Lay Summary Vlog

Assessment overview

A lay summary video blog (vlog) is a 5 minute individual video presentation providing an overview of students’ research project presented to a non-scientific audience. It is developed alongside a journal article (find case study here) that summarizes research findings to a scientific audience. Both assessments are equivalents/ alternatives to a more traditional combination of a dissertation and a viva. 

Programme overview 

Global Masters of Public Health is a fully online degree with 105 students (numbers as of 2021/22) coming from across different parts of the world. Students on the programme are part time mature students who are often working and are spread across many different locations and time zones, hence the programme is spread over 2-3 years.  

Design decisions

When Global Masters of Public Health (GMPH) was developed, the idea was that it would be equivalent to the on campus programme just spread over time. The on campus Masters has a viva where students have to present for 15 minutes, which is then followed up by questions lasting approximately 5 minutes. This was mirrored in the online programme through the vlog. The vlog is them presenting their research to a lay audience. This is a very important skill, particularly for public health professionals as part of a public health professionals duties is engaging and educating, discussing public health issues with the public who are often not part of the public health community, who don't have the same knowledge.  

The assessment is part of Research Portfolio 4 module. There are four modules that are interlinked, i.e. research portfolios 1, 2, 3 and 4. The vlog is the culmination of research portfolio 4 and throughout those four modules the students design and develop their own research project. In Portfolio 4 they undertake their research and then they write it up as a journal article. The vlog is the final assessment undertaken for the module and is strongly linked to the Journal Article.  

Practicalities

All of the assessments for the module are discussed in detail at the start of the module. The students are made aware of what the assessment is, what the timeline is and how they will be assessed (i.e. what the criteria are). This information is also available in the handbook. In addition to that there are live drop in sessions where assessment can be clarified further and due to the nature of the cohort students are encouraged to email or use the forum for any further clarification and support if the live sessions are schedule at a time when attendance is made difficult due to prior commitments or time zones. 

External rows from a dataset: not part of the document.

(** C3, as the code has it.  After a review is created for an existing
    coach, the coach document found under the review's coach_id carries
    average_rating = round(mean(r1..rN), 2) and review_count = N, where
    r1..rN are the ratings of the stored reviews whose coach_id is the text
    of the request's coach_id, character for character (a missing rating
    counted as 0), the new review included.  Reviews of the same coach that
    are stored under another spelling of her identifier are not among them.
    The values are computed from the stored reviews alone, whatever the
    coach document held before. *)
Theorem review_recomputes_coach_aggregates (review : Review num) (w : World num)
    (d : Database num) (oid : ObjectId) :
  db w = Some d ->
  faults d = [] ->
  ObjectId_of_str (review_coach_id review) = Ok oid ->
  existsb (has_id oid) (coll d "coach") = true ->
  exists review_id w',
    create_review review w = (Ok review_id, w')
    /\ let reviews :=
         List.filter (references (review_coach_id review)) (docs_of w' "review") in
       Forall rating_is_numeric reviews ->
       exists coach,
         List.find (has_id oid) (docs_of w' "coach") = Some coach
         /\ coach !! "average_rating" = Some (VNum (py_round (mean_rating reviews) 2))
         /\ coach !! "review_count"
            = Some (VNum (py_int (Z.of_nat (length reviews)))).
Proof.
  intros Hdb Hquiet Hoid Hcoach.
  assert (Hok : next_call_ok d = true) by (unfold next_call_ok; rewrite Hquiet; reflexivity).
  destruct (create_document_run "review" (review_data review w) w d Hdb Hok)
    as (doc & d1 & Hdoc & Hreviews & Hothers & Hfaults & _ & Hkeys).
  rewrite Hquiet in Hfaults. simpl in Hfaults.
  assert (Hok1 : next_call_ok d1 = true) by (unfold next_call_ok; rewrite Hfaults; reflexivity).
  eexists _, _. split; [apply create_review_run; exact Hdoc |].
  (* the run of the aggregate update *)
  unfold update_coach_aggregates, bind, lift. rewrite Hoid.
  rewrite (with_db_run _ (set_db (Some d1) w) d1 eq_refl).
  rewrite (find_run _ _ _ _ _ d1 Hok1 (compile_filter_str _ _)).
  cbn [fst snd]. rewrite filter_references.
  set (reviews := List.filter (references (review_coach_id review)) (coll d1 "review")).
  assert (Hnew : references (review_coach_id review) doc = true).
  { unfold references. rewrite Hkeys by discriminate.
    unfold review_data, setdefault, review_model_dump.
    destruct (_ !! "created_at");
      [| rewrite lookup_insert_ne by discriminate];
      rewrite lookup_insert_eq; simpl; apply bool_decide_eq_true; reflexivity. }
  assert (Hnonempty : reviews <> []).
  { subst reviews. rewrite Hreviews, List.filter_app. simpl. rewrite Hnew.
    intros Happ. apply app_eq_nil in Happ as [_ Hnil]. discriminate Hnil. }
  destruct reviews as [| r0 rs] eqn:Hrs; [congruence |]. rewrite <- Hrs in *.
  destruct (summands reviews) as [ratings | e] eqn:Hsum.
  - (* the update is written *)
    assert (Hok2 : next_call_ok (after_call d1) = true).
    { unfold next_call_ok, after_call. simpl. rewrite Hfaults. reflexivity. }
    rewrite (with_db_run _ (set_db (Some (after_call d1)) w) (after_call d1) eq_refl).
    rewrite (update_one_run _ _ _ _ (after_call d1) Hok2 (compile_filter_oid _ _)).
    assert (Hcoaches : coll (after_call d1) "coach" = coll d "coach").
    { change (coll (after_call d1) "coach") with (coll d1 "coach").
      apply Hothers. discriminate. }
    rewrite Hcoaches.
    rewrite (existsb_same _ (has_id oid)), Hcoach
      by (intros c; unfold has_id; rewrite !andb_true_r; reflexivity).
    cbn [fst snd]. unfold docs_of. cbn [db set_db].
    rewrite coll_insert_eq, coll_insert_ne by discriminate.
    change (coll (after_call (after_call d1)) "review") with (coll d1 "review").
    fold reviews. intros Hnumeric.
    rewrite (summands_numeric _ Hnumeric) in Hsum. injection Hsum as <-.
    rewrite (update_first_ext _ (has_id oid))
      by (intros c; unfold has_id; rewrite !andb_true_r; reflexivity).
    match goal with
    | |- context [update_first _ ?f _] =>
        destruct (find_update_first (has_id oid) f (coll d "coach")) as (c & _ & Hc)
    end.
    + intros c Hid. unfold has_id in *.
      rewrite lookup_union_r; [exact Hid |].
      rewrite lookup_insert_ne by discriminate.
      apply lookup_singleton_ne. discriminate.
    + exact Hcoach.
    + eexists. split; [exact Hc |]. split.
      * erewrite lookup_union_Some_l; [reflexivity |]. apply lookup_insert_eq.
      * erewrite lookup_union_Some_l; [reflexivity |].
        rewrite lookup_insert_ne by discriminate. apply lookup_singleton_eq.
  - (* a rating that is no number: excluded by the premise *)
    cbn [fst snd]. unfold docs_of. cbn [db set_db].
    change (coll (after_call d1) "review") with (coll d1 "review").
    fold reviews. intros Hnumeric.
    rewrite (summands_numeric _ Hnumeric) in Hsum. discriminate Hsum.
Qed.

(** ** The list endpoints *)

Section Sorting.
Context {A : Type} (le : A -> A -> bool).
Hypothesis le_total : forall a b, le a b = true \/ le b a = true.
Hypothesis le_trans : forall a b c, le a b = true -> le b c = true -> le a c = true.

Lemma insert_sorted_perm (x : A) (l : list A) :
  Permutation (insert_sorted le x l) (x :: l).
Proof.
  induction l as [| y l IH]; simpl; [reflexivity |].
  destruct (le x y); [reflexivity |].
  rewrite IH. apply perm_swap.
Qed.

Lemma sort_by_perm (l : list A) : Permutation (sort_by le l) l.
Proof.
  induction l as [| x l IH]; simpl; [reflexivity |].
  rewrite insert_sorted_perm. apply perm_skip. exact IH.
Qed.

Lemma insert_sorted_sorted (x : A) (l : list A) :
  StronglySorted (fun a b => le a b = true) l ->
  StronglySorted (fun a b => le a b = true) (insert_sorted le x l).
Proof.
  induction 1 as [| y l Hsorted IH Hy]; simpl.
  - repeat constructor.
  - destruct (le x y) eqn:Hxy.
    + constructor; [constructor; assumption |].
      constructor; [exact Hxy |].
      eapply Forall_impl; [exact Hy |]. intros z Hyz. simpl in Hyz.
      eapply le_trans; eassumption.
    + constructor; [exact IH |].
      eapply Permutation_Forall; [symmetry; apply insert_sorted_perm |].
      constructor; [| exact Hy].
      destruct (le_total x y) as [Hle | Hle]; [congruence | exact Hle].
Qed.

Lemma sort_by_sorted (l : list A) :
  StronglySorted (fun a b => le a b = true) (sort_by le l).
Proof.
  induction l as [| x l IH]; simpl; [constructor |].
  apply insert_sorted_sorted. exact IH.
Qed.

End Sorting.

Lemma rename_id_lookup (c : Doc num) :
  rename_id c !! "_id" = None
  /\ rename_id c !! "id" = Some (VStr (py_str (dict_get "_id" c)))
  /\ forall key, key <> "_id" -> key <> "id" -> rename_id c !! key = c !! key.
Proof.
  unfold rename_id. split; [apply lookup_delete_eq |]. split.
  - rewrite lookup_delete_ne by discriminate. apply lookup_insert_eq.
  - intros key Hid Hid'. rewrite lookup_delete_ne by congruence.
    apply lookup_insert_ne. congruence.
Qed.

(** A stored identifier is renamed to its 24 hex digits. *)
Lemma rename_id_oid (c : Doc num) (oid : ObjectId) :
  c !! "_id" = Some (VOid oid) ->
  rename_id c !! "id" = Some (VStr (oid_str oid)).
Proof.
  intros Hid. destruct (rename_id_lookup c) as (_ & -> & _).
  unfold dict_get. rewrite Hid. simpl. rewrite py_str_oid. reflexivity.
Qed.

Lemma rename_id_sort_key (c : Doc num) :
  sort_key "created_at" (rename_id c) = sort_key "created_at" c.
Proof.
  unfold sort_key. destruct (rename_id_lookup c) as (_ & _ & ->);
    [reflexivity | discriminate | discriminate].
Qed.

Lemma newest_first_rename (docs : list (Doc num)) :
  newest_first docs -> newest_first (rename_id <$> docs).
Proof.
  unfold newest_first. induction 1 as [| c docs Hsorted IH Hc]; simpl; constructor.
  - exact IH.
  - apply Forall_fmap. eapply Forall_impl; [exact Hc |].
    intros b Hb. simpl in *. rewrite !rename_id_sort_key. exact Hb.
Qed.

(** Between two dated items, the earlier in the list is the later in time. *)
Lemma newest_first_dates (a b : Doc num) (items : list (Doc num)) (s t : Z) :
  newest_first (a :: items) ->
  In b items ->
  a !! "created_at" = Some (VDate s) ->
  b !! "created_at" = Some (VDate t) ->
  t <= s.
Proof.
  intros Hsorted Hin Ha Hb. apply StronglySorted_inv in Hsorted as [_ Hall].
  rewrite List.Forall_forall in Hall. specialize (Hall b Hin).
  unfold sort_key in Hall. rewrite Ha, Hb in Hall. simpl in Hall.
  rewrite bson_leb_date in Hall. apply Z.leb_le. exact Hall.
Qed.

Lemma listing_run (name coach_id : string) (w : World num) (d : Database num) :
  db w = Some d ->
  next_call_ok d = true ->
  exists items w',
    listing name coach_id w = (Ok items, w')
    /\ Permutation items
         (rename_id <$> List.filter (references coach_id) (docs_of w name))
    /\ newest_first items
    /\ Forall (fun item => item !! "_id" = None /\ is_Some (item !! "id")) items.
Proof.
  intros Hdb Hok. unfold listing, bind.
  rewrite (with_db_run _ w d Hdb).
  rewrite (find_run _ _ _ _ _ d Hok (compile_filter_str _ _)).
  cbn [fst snd]. rewrite filter_references.
  eexists _, _. split; [reflexivity |]. split; [| split].
  - unfold docs_of. rewrite Hdb. apply Permutation_map. apply sort_by_perm.
  - apply newest_first_rename. unfold newest_first.
    apply (sort_by_sorted (precedes "created_at" (-1))).
    + intros a b. unfold precedes. simpl. apply bson_leb_total.
    + intros a b c. unfold precedes. simpl. intros Hab Hbc.
      eapply bson_leb_trans; eassumption.
  - apply Forall_fmap. apply List.Forall_forall. intros c _. simpl.
    destruct (rename_id_lookup c) as (Hid & Hid' & _). rewrite Hid, Hid'. eauto.
Qed.








(** ** Coach search *)

Lemma compiles_snoc (filt : Filter) (c : Clause) (P Q : Doc num -> bool) :
  compiles_to filt P ->
  clause_compiles_to c Q ->
  compiles_to (filt ++ [c])%list (fun doc => P doc && Q doc).
Proof.
  intros (p & Hp & HP) (q0 & Hq & HQ). revert p P Hp HP. unfold compiles_to.
  induction filt as [| c0 filt IH]; intros p P Hp HP.
  - cbn [app compile_filter]. rewrite Hq. eexists. split; [reflexivity |].
    intros doc. cbn beta. injection Hp as <-. rewrite <- HP, HQ, andb_true_r. reflexivity.
  - cbn [app compile_filter] in *.
    destruct (compile_clause c0) as [p0 | e]; [| discriminate].
    destruct (compile_filter filt) as [p1 | e] eqn:Hp1; [| discriminate].
    destruct (IH p1 p1 eq_refl (fun _ => eq_refl)) as (r & -> & Hr).
    eexists. split; [reflexivity |]. intros doc. simpl.
    injection Hp as <-. rewrite <- HP, Hr, andb_assoc. reflexivity.
Qed.

Lemma compiles_add_clause (cond : bool) (c : Clause) (filt : Filter)
    (P Q : Doc num -> bool) :
  compiles_to filt P ->
  (cond = true -> clause_compiles_to c Q) ->
  compiles_to (add_clause cond c filt)
    (fun doc => P doc && (if cond then Q doc else true)).
Proof.
  intros HP HQ. unfold add_clause. destruct cond.
  - apply compiles_snoc; auto.
  - destruct HP as (p & Hp & HP). exists p. split; [exact Hp |].
    intros doc. rewrite andb_true_r. apply HP.
Qed.

Lemma field_has_ext (f g : Value num -> bool) (v : option (Value num)) :
  (forall x, f x = g x) -> field_has f v = field_has g v.
Proof.
  intros Hext. destruct v as [[] |]; simpl; try apply Hext; [| reflexivity].
  rewrite Hext. f_equal. apply existsb_same. exact Hext.
Qed.

Lemma regex_field_compiles (name text : string) :
  is_literal_pattern text = true ->
  exists p, compile_cond (CRegex text "i") = Ok p
            /\ forall c : Doc num, p (c !! name) = contains_ci text name c.
Proof.
  intros Hplain. destruct (regex_compile_literal text Hplain) as (f & Hf & Hsub).
  simpl. rewrite Hf. eexists. split; [reflexivity |].
  intros c. unfold contains_ci. apply field_has_ext.
  intros [] ; simpl; try reflexivity. apply Hsub.
Qed.

Lemma regex_clause_compiles (name text : string) :
  is_literal_pattern text = true ->
  clause_compiles_to (Field name (CRegex text "i")) (contains_ci text name).
Proof.
  intros Hplain. destruct (regex_field_compiles name text Hplain) as (p & Hp & Hsub).
  unfold clause_compiles_to. cbn [compile_clause compile_fields]. rewrite Hp.
  eexists. split; [reflexivity |]. intros c. simpl. rewrite andb_true_r. apply Hsub.
Qed.

Lemma regex_or_compiles (name1 name2 text : string) :
  is_literal_pattern text = true ->
  clause_compiles_to
    (Or [ [(name1, CRegex text "i")]; [(name2, CRegex text "i")] ])
    (fun c => contains_ci text name1 c || contains_ci text name2 c).
Proof.
  intros Hplain.
  destruct (regex_field_compiles name1 text Hplain) as (p1 & Hp1 & Hsub1).
  destruct (regex_field_compiles name2 text Hplain) as (p2 & Hp2 & Hsub2).
  unfold clause_compiles_to.
  cbn [compile_clause compile_alternatives compile_fields].
  rewrite Hp1. rewrite Hp1 in Hp2. injection Hp2 as <-.
  eexists. split; [reflexivity |]. intros c. simpl.
  rewrite !andb_true_r, orb_false_r, Hsub1, Hsub2. reflexivity.
Qed.

Lemma tag_clause_compiles (name tag : string) :
  clause_compiles_to (Field name (CEqStr tag)) (has_tag tag name).
Proof.
  eexists. split; [reflexivity |]. intros c. simpl. apply andb_true_r.
Qed.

The students are given four questions to cover in their video (imagine they were being interviewed): 

  • “why did you conduct this study?” 
  • “what was your methodology?”,  
  • “what did you find?” etc,  
  • “what did you conclude?” 

Alongside additional guidance as to requirements of the output - they can only just speak into a camera, they can't use graphics, or anything that distracts from the spoken message aimed at lay audience. The focus of assessment is checking if students can take their journal article, condense it into 5 minutes, and understand that the way you would explain your research to someone who's in the same area is different to how you would explain it to someone who is not from the same area.  

The marking criteria are as follows: 

  • Lay Audience (including adapting content, how understandable to the content is and use of jargon or complex language) 
  • Content (including structure, coherence, relevance, topics covered) 
  • Style (including delivery, language, tone, grammar, rapport with audience) 
  • Presentation Structure 

There are two blind independent markers marking the assignments separately. They're all academics within the school of Public Health. Those markers are identified from the department based on their interests and research methodologies they apply. The module lead allocates one person as the first marker, one person as the second marker, and then only the first marker comments are seen by the students. But the first marker is supposed to discuss the work [with the second marker] and potentially combine their comments into one. Hence ultimately just one set of comments is provided to the students. 

The purpose of the feedback is commenting on how well they students have done with the task, and think when they next need to discuss something with the public and how they could improve choosing appropriate language.